A few minutes later, I’m yanking open the front door, my dog’s leash wrapped around my wrist, wrestling with my suitcase when I spot Kailani walking along the cobblestone path.

She waves to me, bracelets jingling down her tanned skin. “Just wanted to check in and make sure everything went okay with the place? And to bring you a little thank you gift.”

I blink. “A thank you gift?”

“Yes. I know it was kind of a pain to have to share. So I just wanted to say thanks for being so easy to deal with.”

When she reaches me, she hands me a candle from her oversized tote.

I’m…stunned.

I don’t deserve a gift for being a good sport. I let go of the suitcase handle and sniff the candle. It smells like the mustard flowers, vanilla, heady.

A lovely reminder, and I take it for what it is. A gift. A kindness. We need more of that in this world. More gratitude. More grace. Less taking. More giving.

“No, thank you for finding this place for me. Getting me into it early. It all worked out in the end. It was great.”

She swipes her hand across her forehead. “I’m so glad. And maybe you can come back next year. The festival organizers said everyone loved your workshops. They were very popular.”

I try to remind myself that’s what I came here for. To build my business. To make a name for myself. “I’ll be here whenever you need me.”

I say goodbye and head to my father’s house.

He’s expecting me.
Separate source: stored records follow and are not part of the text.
(* ===== verification/PairingWitness.v ===== *)
(** * Linking and the device store: the theorems at concrete inputs

    Toy codecs, an account that signs, a primary device that answers; after them
    what the model shows of the edges of pairing. *)

From S2P Require Import Prelude GoStrings StateErr Jid Node Cbc Crypto Sql Sessions LidMap Requests History DeviceStore Pairing PairingProofs.

#[local] Open Scope string_scope.
#[local] Open Scope list_scope.
#[local] Open Scope Z_scope.

Module pairing_witness.

Import jid attrs crypto requests devicestore pairing pairing_proofs.

#[local] Existing Instance toy_crypto.
#[local] Existing Instance toy_crypto_laws.

Definition toy_random : randomness := mkRandom (replicate 32 x21) (replicate 32 x22) 7 (replicate 32 x23) (replicate 32 x24).
Definition toy_device : Device := NewDevice toy_random.

Definition account_priv : bytes := replicate 32 x31.

Definition toy_raw : ADVSignedDeviceIdentity :=
  mkAdv (Some [x01]) (Some (x25519_base account_priv))
    (Some (calculate_signature account_priv (AdvAccountSignaturePrefix ++ [x01] ++ Pub (IdentityKey toy_device)))) None.

Definition toy_container : IdentityContainer := mkContainer false (Some [x02]) (Some (hmac_sha256 (AdvSecretKey toy_device) [x02])).

Definition primary_ephemeral : bytes := replicate 32 x41.
Definition primary_identity : bytes := replicate 32 x42.
Definition primary_nonce : bytes := replicate 32 x43.

Definition ref_node : Node :=
  mkNode "iq" [] (ANodes [mkNode "link_code_companion_reg" [] (ANodes [mkNode "link_code_pairing_ref" [] (ABytes [x51])]); mkNode "ref" [] (ABytes [x52])]).

(** A connection that takes what is sent, or does not. *)
Definition toy_connection (up : bool) : services (W := unit) := {|
  send_node _ w := (w, up);
  send_iq _ w := (w, Ok ref_node);
  now _ := 10 ^ 18;
  unmarshal_container b := match b with [] => None | _ => Some toy_container end;
  unmarshal_identity _ := Some toy_raw;
  unmarshal_details _ := Some (mkDetails false 3);
  marshal_identity a := Some (default [] (DeviceSignature a));
  unmarshal_passkey_options b := Some b;
  unmarshal_primary _ := Some (mkPrimary (Some (x25519_base primary_ephemeral)) (Some primary_nonce));
  marshal_ephemeral k _ r := Some (k ++ r);
  marshal_prologue i c := Some (i ++ c);
  marshal_request a b c := Some (a ++ b ++ c);
  marshal_encrypted p iv := Some (p ++ iv);
  pbkdf2 p s := toy_pad 32 (p ++ s)
|}.

Definition toy_services : services (W := unit) := toy_connection true.

Definition toy_options : options := mkOptions "" PtChrome 1 UaWeb None.

Definition no_links : caches := mkCaches None None None false.

Definition toy_client : client unit :=
  mkClient toy_device (sql.mkDb ∅ tt []) (sql.mkDb (sessions.mkTables ∅ ∅ ∅) ∅ []) (lidmap.NewCachedLIDMap ∅ []) false 0 [] no_links [] [] tt.

Definition toy_jid : JID := mkJID "15551234567" 0 4 0 DefaultUserServer.
Definition toy_lid : JID := mkJID "99" 0 4 0 HiddenUserServer.

Definition toy_paired : client unit := fst (handlePair toy_services toy_options [x09] "5" "biz" "android" toy_jid toy_lid toy_client).

Lemma handlePair_certified_witness :
  exists identity details k selfSigned main,
    certified toy_services toy_device [x09] identity details /\ AccountSignatureKey identity = Some k /\
    marshal_identity toy_services (without_key identity) = Some selfSigned /\ True /\
    Account (Store toy_paired) = Some identity /\ ID (Store toy_paired) = Some toy_jid /\ devicestore.LID (Store toy_paired) = toy_lid /\
    (exists key, column toy_jid = Some key /\ is_Some (sql.rows (device_db toy_paired) !! key)) /\
    main = mkJID (User toy_lid) (RawAgent toy_lid) 0 (Integrator toy_lid) (Server toy_lid) /\
    sessions.identity_keys (sql.rows (identities toy_paired)) !! AddressText main = Some k /\
    paired toy_paired = true /\ sent toy_paired = sent toy_client ++ [confirmation "5" (d_KeyIndex details) selfSigned].
Proof.
  apply (handlePair_certified toy_services toy_options [x09] "5" "biz" "android" toy_jid toy_lid toy_client toy_paired).
  vm_compute. reflexivity.
Defined.

(** Pairings that fail: the statements of the device table and of the identity table
    that fail, and whether the connection takes the confirmation. *)
Definition toy_faulty (device_faults identity_faults : list bool) : client unit :=
  mkClient toy_device (sql.mkDb ∅ tt device_faults) (sql.mkDb (sessions.mkTables ∅ ∅ ∅) ∅ identity_faults)
    (lidmap.NewCachedLIDMap ∅ []) false 0 [] no_links [] [] tt.

Definition toy_failed (device_faults identity_faults : list bool) (up : bool) : client unit :=
  fst (handlePair (toy_connection up) toy_options [x09] "5" "biz" "android" toy_jid toy_lid (toy_faulty device_faults identity_faults)).

Lemma failed_pairing_undone_witness :
  (paired (toy_failed [] [] false) = true /\ undone toy_jid (toy_failed [] [] false)) /\
  (paired (toy_failed [] [true] true) = false /\ undone toy_jid (toy_failed [] [true] true)) /\
  (paired (toy_failed [false; true] [true] true) = false /\ left_behind toy_jid (toy_failed [false; true] [true] true)) /\
  (ID (Store (toy_failed [true] [] true)) = Some toy_jid /\ paired (toy_failed [true] [] true) = false).
Proof.
  split; [|split; [|split]].
  - apply (failed_pairing_undone (toy_connection false) toy_options [x09] "5" "biz" "android" toy_jid toy_lid (toy_faulty [] []) _ ErrSendFailed);
      [reflexivity|vm_compute; reflexivity].
  - apply (failed_pairing_undone toy_services toy_options [x09] "5" "biz" "android" toy_jid toy_lid (toy_faulty [] [true]) _ ErrPairIdentity);
      [reflexivity|vm_compute; reflexivity].
  - apply (failed_pairing_undone toy_services toy_options [x09] "5" "biz" "android" toy_jid toy_lid (toy_faulty [false; true] [true]) _ ErrPairIdentity);
      [reflexivity|vm_compute; reflexivity].
  - apply (failed_pairing_undone toy_services toy_options [x09] "5" "biz" "android" toy_jid toy_lid (toy_faulty [true] []) _ (ErrPairDatabase (ErrExec sql.ErrDatabase)));
      [reflexivity|vm_compute; reflexivity].
Defined.

(** The error of deleting is dropped: the device keeps its JID and its row, although
    the pairing has failed and was refused to the server. *)
Lemma failed_delete_kept :
  snd (handlePair toy_services toy_options [x09] "5" "biz" "android" toy_jid toy_lid (toy_faulty [false; true] [true])) = Err ErrPairIdentity /\
  ID (Store (toy_failed [false; true] [true] true)) = Some toy_jid /\
  is_Some (sql.rows (device_db (toy_failed [false; true] [true] true)) !! jid.String_ toy_jid).
Proof. split_and!; [vm_compute; reflexivity..|]. vm_compute. eauto. Qed.

Lemma code_letters_witness :
  DecodeString (EncodeToString [x01; xff; x80; x00; x7f]) = Some [x01; xff; x80; x00; x7f] /\ String.length (EncodeToString [x01; xff; x80; x00; x7f]) = 8%nat.
Proof. apply (code_letters [x01; xff; x80; x00; x7f]). reflexivity. Defined.

(** ** By a code *)

Definition toy_code_random : code_randomness := mkCodeRandom (replicate 32 x61) (replicate 32 x62) (replicate 16 x63) [].
Definition toy_bundle_random : bundle_randomness := mkBundleRandom (replicate 32 x64) (replicate 32 x65) (replicate 12 x66).

Definition toy_generated : KeyPair * bytes * string :=
  match generateCompanionEphemeralKey toy_services toy_code_random with Ok r => r | _ => (mkKP [] [], [], "") end.

Definition toy_waiting : client unit := fst (PairPhone toy_services "+1 (555) 123-4567" true PairClientChrome "Chrome (Linux)" toy_code_random toy_client).

Definition toy_wrapped : bytes :=
  match ctr (pbkdf2 toy_services (str_bytes "22222222") (replicate 32 x67)) (replicate 16 x68) (x25519_base primary_ephemeral) with
  | Ok enc => replicate 32 x67 ++ replicate 16 x68 ++ enc
  | _ => []
  end.

Definition toy_answer : Node :=
  mkNode "notification" [] (ANodes [mkNode "link_code_companion_reg" [] (ANodes
    [mkNode "link_code_pairing_ref" [] (ABytes [x51]);
     mkNode "link_code_pairing_wrapped_primary_ephemeral_pub" [] (ABytes toy_wrapped);
     mkNode "primary_identity_pub" [] (ABytes (x25519_base primary_identity))])]).

Definition toy_linked : client unit := fst (handleCodePairNotification toy_services toy_answer toy_bundle_random toy_waiting).

Definition shared (a b : bytes) : bytes := default [] (x25519 a b).

Lemma code_pairing_agrees_witness :
  let kp := fst (fst toy_generated) in
  let sh := shared primary_ephemeral (x25519_base (Priv kp)) in
  let ish := shared primary_identity (x25519_base (Priv (IdentityKey toy_device))) in
  ctr (pbkdf2 toy_services (str_bytes "22222222") (take 32 (snd (fst toy_generated)))) (take 16 (drop 32 (snd (fst toy_generated)))) (drop 48 (snd (fst toy_generated)))
    = Ok (x25519_base (Priv kp)) /\
  exists key ct secret w w' r,
    send_iq toy_services (companion_finish (NewJID "15551234567" DefaultUserServer) (br_salt toy_bundle_random ++ br_nonce toy_bundle_random ++ ct) (Store toy_waiting) [x51]) w = (w', Ok r) /\
    hkdf sh (br_salt toy_bundle_random) "link_code_pairing_key_bundle_encryption_key" = Ok key /\
    crypto.Decrypt key (br_nonce toy_bundle_random) ct [] = Ok (x25519_base (Priv (IdentityKey toy_device)) ++ x25519_base primary_identity ++ br_secret toy_bundle_random) /\
    hkdf (sh ++ ish ++ br_secret toy_bundle_random) [] "adv_secret" = Ok secret /\ AdvSecretKey (Store toy_linked) = secret.
Proof.
  apply (code_pairing_agrees toy_services toy_code_random toy_bundle_random (fst (fst toy_generated)) (snd (fst toy_generated)) "22222222"
    (mkPhone (NewJID "15551234567" DefaultUserServer) (fst (fst toy_generated)) "22222222" [x51]) toy_answer toy_waiting toy_linked
    primary_ephemeral primary_identity (replicate 32 x67) (replicate 16 x68) toy_wrapped (x25519_base primary_identity));
    try (vm_compute; reflexivity).
  - split; [reflexivity|reflexivity| |reflexivity]. eexists. split; vm_compute; reflexivity.
  - split; vm_compute; reflexivity.
Defined.

(** ** By a passkey *)

Definition passkey_waiting : client unit :=
  fst (SendPasskeyResponse toy_services toy_options (mkWebAuthn [x71] (Some [x72])) (replicate 32 x73) (replicate 32 x74) toy_client).

Definition continuation : Node :=
  mkNode "notification" [("from", AJID ServerJID)] (ANodes [mkNode "primary_ephemeral_identity" [] (ABytes [x75])]).

Definition passkey_shown : client unit := fst (handlePasskeyContinuationNotification toy_services continuation passkey_waiting).
Definition passkey_done : client unit := fst (SendPasskeyConfirmation toy_services (replicate 12 x76) passkey_shown).

Definition toy_passkey : passkeyLinkingCache := mkPasskey (NewKeyPair (replicate 32 x73)) (replicate 32 x74) [x52] 1 None.

Lemma passkey_agrees_witness :
  exists key req ct wrapped code w w' r,
    SHA256 (shared primary_ephemeral (x25519_base (Priv (pk_keyPair toy_passkey)))) (pairing_salt toy_passkey) (str_bytes "Pairing Information Encryption Key") 32 = Ok key /\
    marshal_request toy_services (Pub (NoiseKey (Store passkey_shown))) (Pub (IdentityKey (Store passkey_shown))) (AdvSecretKey (Store passkey_shown)) = Some req /\
    crypto.Decrypt key (replicate 12 x76) ct [] = Ok req /\ marshal_encrypted toy_services ct (replicate 12 x76) = Some wrapped /\
    send_iq toy_services (md_query "set" [mkNode "encrypted_pairing_request" [] (ABytes wrapped)]) w = (w', Ok r) /\
    DecodeString code = Some (confirmation_code (pk_companionNonce toy_passkey) (x25519_base primary_ephemeral) primary_nonce) /\
    dispatched passkey_shown = dispatched passkey_waiting ++ [EvPasskeyConfirmation (String.substring 0 4 code +:+ "-" +:+ String.substring 4 4 code) (skip_handoff (links passkey_waiting))] /\
    passkey_cache (links passkey_done) = None.
Proof.
  apply (passkey_agrees toy_services continuation (replicate 12 x76) toy_passkey (Priv (pk_keyPair toy_passkey)) primary_ephemeral primary_nonce
    (shared primary_ephemeral (x25519_base (Priv (pk_keyPair toy_passkey)))) passkey_waiting passkey_shown passkey_done); vm_compute; reflexivity.
Defined.

(** ** The device store *)

Lemma Save_GetDevice_witness :
  exists s' d', Save (Store toy_paired) (sql.mkDb ∅ tt []) = (s', d', Ok tt) /\ sql.works s' /\
    GetDevice toy_jid s' = (s', Ok (Some (initializeDevice (Store toy_paired)))) /\
    forall k, k <> jid.String_ toy_jid -> sql.rows s' !! k = (∅ : devices_table) !! k.
Proof.
  apply (Save_GetDevice (Store toy_paired) toy_jid (Sign (IdentityKey toy_device) (PreKeyPair (SignedPreKey toy_device)))
    (with_DeviceSignature (generateDeviceSignature toy_raw (IdentityKey toy_device)) toy_raw) (sql.mkDb ∅ tt [])).
  - split; try (vm_compute; reflexivity).
    + split; [vm_compute; reflexivity|]. split; [vm_compute; intuition congruence|reflexivity].
    + right. split; [vm_compute; intuition congruence|vm_compute; reflexivity].
  - reflexivity.
  - vm_compute. reflexivity.
Defined.

End pairing_witness.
But when he opens the door, he still lifts a brow curiously. “What are you doing in these parts?”

My heart climbs up my throat and I almost, almost tell him. Instead, I swallow down my emotions. Something I’ve done my whole life. Something I did when my mom left. When I learned how to grin and bear it. How to move on. How to hide what I’m truly feeling.

Trouble is, those tactics don’t work so well anymore, I’m realizing.

I can’t hide my feelings, and I’m not sure I want to. I shrug my shoulders, and instead of telling him I miss three men, I say something else that’s equally true. “Sometimes I’m sad that Mom left.”